More's Utopia, like the humanist ideology it represents, celebrates dialogue—it is probably not going too far even to say that the fiction fetishizes dialogue. And yet, the depiction of Utopia is notably monological, for reasons that bear on both humanism of this moment and on the emergence of prose fiction as a vehicle for ideological critique. We hear of Utopia through the monologue of Raphael Hythlodaeus, a Portuguese explorer whose exuberant conversation with his fellow Europeans in Book One halts abruptly at the border of Book Two and Utopia the island. From here on, we will hear of Utopia's ostensibly discursive culture—where everything is discussed to death—only via Hythlodaeus's synoptic narrative, which owes more to contemporaneous genres like the relación and the respublica, both overviews of alien societies, than to the high Renaissance dialogue.  
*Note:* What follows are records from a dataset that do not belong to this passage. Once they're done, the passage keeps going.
(** [Timestamp::now()]. *)
Definition now (s : t) : Timestamp.t * t :=
  (clock (ticks s),
   mk (_timers s) (_active_timers s) (_calling_expired_timers s) (_canceling_timers s)
      (_created s) (queued s) (armed s) (S (ticks s)) (fired s)).

Definition how_much_time_from_now (when now : Timestamp.t) : res Timestamp.timespec :=
  diff ← Timestamp.diff when now;
  if Timestamp.get_microseconds_in_int64 diff <? 100 then
    diff ← Timestamp.of_duration Timestamp.Microseconds 100;
    mret (Timestamp.to_time_spec diff)
  else mret (Timestamp.to_time_spec diff).

(** [reset_timer_fd]; a failing [timerfd_settime] is only logged. *)
Definition reset_timer_fd (s : t) (expiration : Timestamp.t) : res t :=
  let '(n, s) := now s in
  it_value ← how_much_time_from_now expiration n;
  mret (mk (_timers s) (_active_timers s) (_calling_expired_timers s) (_canceling_timers s)
           (_created s) (queued s) (Some (n, it_value)) (ticks s) (fired s)).

(** When the descriptor becomes readable. *)
Definition deadline (s : t) : option Timestamp.t :=
  (fun '(n, spec) => n + (Timestamp.tv_sec spec * 1000000000 + Timestamp.tv_nsec spec)) <$> armed s.
(** [read] takes the expiration, if there is one; what it returns is only logged. The
    descriptor has no interval: it stays disarmed. *)
Definition read_timer_fd (s : t) (now : Timestamp.t) : t :=
  match deadline s with
  | Some d =>
      if d <=? now
      then mk (_timers s) (_active_timers s) (_calling_expired_timers s) (_canceling_timers s)
             (_created s) (queued s) None (ticks s) (fired s)
      else s
  | None => s
  end.

Definition sizes_equal (s : t) : bool := zlen (_timers s) =? zlen (_active_timers s).

Definition insert (timer : Timer.t) (s : t) : res (bool * t) :=
  _ ← assert_ (sizes_equal s);
  let when := Timer.expertion_time timer in
  let earliestChanged :=
    match StdMap.begin_ (_timers s) with
    | None => true
    | Some k => Timestamp.lt when k.1
    end in
  let key : TimerID := (when, Timer.id timer) in
  let '(ts, inserted) := StdMap.insert key (Some timer) (_timers s) in
  _ ← assert_ inserted;
  match StdMap.find key ts with
  | Some (Some entry_timer) =>
      let '(act, inserted) := StdMap.insert (Timer.id entry_timer) key (_active_timers s) in
      _ ← assert_ inserted;
      mret (earliestChanged, set_maps s ts act)
  | _ => Stop UndefinedBehaviour
  end.

Definition add_timer (cb : Z) (when : Timestamp.t) (interval : Double.t) (s : t) : res (Z * t) :=
  let timer := Timer.make cb when interval (_created s) in
  let s := mk (_timers s) (_active_timers s) (_calling_expired_timers s) (_canceling_timers s)
              (_created s + 1) (queued s) (armed s) (ticks s) (fired s) in
  let id := Timer.id timer in
  let expertion_time := Timer.expertion_time timer in
  '(earlies_changed, s) ← insert timer s;
  if (earlies_changed : bool) then
    s ← reset_timer_fd s expertion_time; mret (id, s)
  else mret (id, s).

(** [cancel] queues [cancel_in_loop]. *)
Definition cancel (timer_id : Z) (s : t) : t :=
  mk (_timers s) (_active_timers s) (_calling_expired_timers s) (_canceling_timers s)
     (_created s) (queued s ++ [timer_id]) (armed s) (ticks s) (fired s).

Definition cancel_in_loop (timer_id : Z) (s : t) : res t :=
  s ←
    match StdMap.find timer_id (_active_timers s) with
    | Some node =>
        match StdMap.find node (_timers s) with
        | Some (Some timer) =>
            let key : TimerID := (Timer.expertion_time timer, timer_id) in
            let n := StdMap.erase_count key (_timers s) in
            _ ← assert_ (n =? 1);
            mret (set_maps s (StdMap.erase key (_timers s))
                    (StdMap.erase timer_id (_active_timers s)))
        | _ => Stop UndefinedBehaviour
        end
    | None =>
        if _calling_expired_timers s then
          mret (set_calling s true (timer_id :: _canceling_timers s))
        else mret s
    end;
  _ ← assert_ (sizes_equal s);
  mret s.

(** The queued cancellations, as [do_pending_functors] runs them. *)
Fixpoint run_queued (ids : list Z) (s : t) : res t :=
  match ids with
  | [] => mret s
  | id :: ids' => s ← cancel_in_loop id s; run_queued ids' s
  end.
Definition do_pending (s : t) : res t :=
  run_queued (queued s)
    (mk (_timers s) (_active_timers s) (_calling_expired_timers s) (_canceling_timers s)
        (_created s) [] (armed s) (ticks s) (fired s)).

(** Running a callback: its timer calls, in order. *)
Fixpoint run_calls (calls : list call) (s : t) : res t :=
  match calls with
  | [] => mret s
  | AddTimer cb when interval :: calls' =>
      '(_, s) ← add_timer cb when interval s; run_calls calls' s
  | CancelTimer timer_id :: calls' => run_calls calls' (cancel timer_id s)
  end.
Definition log_fired (timer : Timer.t) (s : t) : t :=
  mk (_timers s) (_active_timers s) (_calling_expired_timers s) (_canceling_timers s)
     (_created s) (queued s) (armed s) (ticks s) (fired s ++ [Timer.id timer]).
Definition run (timer : Timer.t) (s : t) : res t :=
  let s := log_fired timer s in
  run_calls (script (Timer._callback timer) s) s.

(** [while (ptr != iter)] of [handle_read], with fuel; iterators are keys, and
    [expired] collects the timers moved out of the map. *)
Fixpoint expire_loop (fuel : nat) (ptr iter : option TimerID) (expired : list Timer.t) (s : t)
    : res (list Timer.t * t) :=
  match fuel with
  | O => Stop FuelExhausted
  | S fuel' =>
      if decide (ptr = iter) then mret (expired, s) else
      match ptr with
      | None => Stop UndefinedBehaviour
      | Some k =>
          match StdMap.find k (_timers s) with
          | Some (Some timer) =>
              s ← run timer s;
              match StdMap.find k (_timers s) with
              | Some (Some timer) =>
                  let s := set_maps s (StdMap.assign k None (_timers s))
                             (StdMap.erase k.2 (_active_timers s)) in
                  expire_loop fuel' (StdMap.next k (_timers s)) iter (expired ++ [timer]) s
              | _ => Stop UndefinedBehaviour
              end
          | _ => Stop UndefinedBehaviour
          end
      end
  end.

Fixpoint reinsert (expired : list Timer.t) (now : Timestamp.t) (s : t) : res t :=
  match expired with
  | [] => mret s
  | it :: expired' =>
      if Timer.repeated it && bool_decide (Timer.id it ∉ _canceling_timers s) then
        it ← Timer.restart it now;
        '(_, s) ← insert it s;
        reinsert expired' now s
      else reinsert expired' now s
  end.

Definition reset (expired : list Timer.t) (now : Timestamp.t) (s : t) : res t :=
  s ← reinsert expired now s;
  next_expired ←
    match _timers s with
    | [] => mret Timestamp.get_invalid
    | (_, Some timer) :: _ => mret (Timer.expertion_time timer)
    | (_, None) :: _ => Stop UndefinedBehaviour
    end;
  if Timestamp.valid next_expired then reset_timer_fd s next_expired else mret s.

(** [handle_read], on the loop's thread. *)
Definition handle_read (fuel : nat) (s : t) : res t :=
  let '(now, s) := now s in
  let s := read_timer_fd s now in
  let iter := StdMap.lower_bound (bound now) (_timers s) in
  let s := set_calling s true [] in
  '(expired, s) ← expire_loop fuel (StdMap.begin_ (_timers s)) iter [] s;
  let s := set_maps s (StdMap.erase_before iter (_timers s)) (_active_timers s) in
  let s := set_calling s false (_canceling_timers s) in
  reset expired now s.

(** The loop's interface ([EventLoop::run_at], [run_after], [run_every]). *)
Definition run_at (time : Timestamp.t) (cb : Z) (s : t) : res (Z * t) :=
  add_timer cb time (Double.of_Z 0) s.
Definition run_after (delay : Double.t) (cb : Z) (s : t) : res (Z * t) :=
  let '(n, s) := now s in
  time ← Timestamp.add_seconds_double n delay;
  run_at time cb s.
Definition run_every (interval : Double.t) (cb : Z) (s : t) : res (Z * t) :=
  let '(n, s) := now s in
  time ← Timestamp.add_seconds_double n interval;
  add_timer cb time interval s.
End operations.
End TimerQueue.

(** ** The queue's invariant *)

Module TimerSpec.
Import TimerQueue.

Definition key_of (tm : Timer.t) : TimerID := (Timer.expertion_time tm, Timer.id tm).

(** Inside [handle_read] the nodes in [D] hold moved-from timers; elsewhere [D]
    is empty. The other nodes and the entries of [_active_timers] correspond one
    to one, and each timer sits under its own time and id. *)
Record wfx (D : list TimerID) (s : t) : Prop := mk_wfx {
  wf_sorted : StdMap.sorted (_timers s);
  wf_dead : forall k v, StdMap.find k (_timers s) = Some v -> k ∈ D -> v = None;
  wf_entry : forall k v, StdMap.find k (_timers s) = Some v -> k ∉ D ->
    exists tm, v = Some tm /\ k = key_of tm;
  wf_active_sorted : StdMap.sorted (_active_timers s);
  wf_active : forall id k, StdMap.find id (_active_timers s) = Some k <->
    k ∈ (_timers s).*1 /\ (k ∉ D) /\ k.2 = id;
  wf_ids : forall k, k ∈ (_timers s).*1 -> 0 <= k.2 < _created s;
  wf_created : 0 <= _created s;
  wf_size : length (_timers s) = (length D + length (_active_timers s))%nat
}.
Definition wf (s : t) : Prop := wfx [] s.

(** Clock readings and expiration times that keep differences in 64 bits: the
    first 146 years of the epoch, without its first instant, the invalid time. *)
Definition sane (time : Timestamp.t) : Prop := 0 < time < 4611686018427387904.

Lemma find_is_elem {K V} `{OrderedKey K} (k : K) (m : list (K * V)) :
  k ∈ m.*1 -> exists v, StdMap.find k m = Some v.
Proof.
  intros Hk. destruct (StdMap.find k m) as [v|] eqn:E; [eauto |].
  by apply find_None in E.
Qed.

Lemma find_in_keys {K V} `{OrderedKey K} (k : K) (v : V) m :
  StdMap.find k m = Some v -> k ∈ m.*1.
Proof. intros E%find_elem. apply list_elem_of_fmap. by exists (k, v). Qed.

Lemma find_assign_cases {K V} `{OrderedKey K} (k k' : K) (v v' : V) m :
  StdMap.find k' (StdMap.assign k v m) = Some v' ->
  (k' = k /\ v' = v) \/ (k' <> k /\ StdMap.find k' m = Some v').
Proof.
  destruct (decide (k' = k)) as [->|Hne].
  - rewrite find_assign_eq. naive_solver.
  - rewrite find_assign_ne by done. naive_solver.
Qed.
But something is vividly missing in this fiction: the voice of a Utopian.  

There is only one episode in which a Utopian speaks.  In the section concerning the Utopian disdain for precious metals, we are told of the visit of ambassadors from Anemolia who arrived wearing gold, pearls, and gems as signs of their eminence.  "Why, you might have seen also the children," writes Hythlodaeus, "who had themselves discarded gems and pearls, when they saw them attached to the caps of the ambassadors, poke and nudge their mothers and say to them: 'Look, mother, what a big booby is still wearing pearls and jewels as if he were yet a little boy!'" ("Quin pueros quoque uidisses, qui gemmas ac margaritas abiecerant, ubi in legatorum pileis affixas conspexerunt, compellare matrem ac latus fodere.  En mater, quam magnus nebulo margaritis adhuc & gemmulis utitur, ac si esset puerulus?" [154-55]).

But this episode is cast in the subjunctive: if such a thing had happened, and you had been nearby, you might have seen the children and heard this remark. But it didn't happen, and you didn't hear it. Why is the voice of a Utopian given and then taken away here? Why is Utopian speech off limits to the fiction?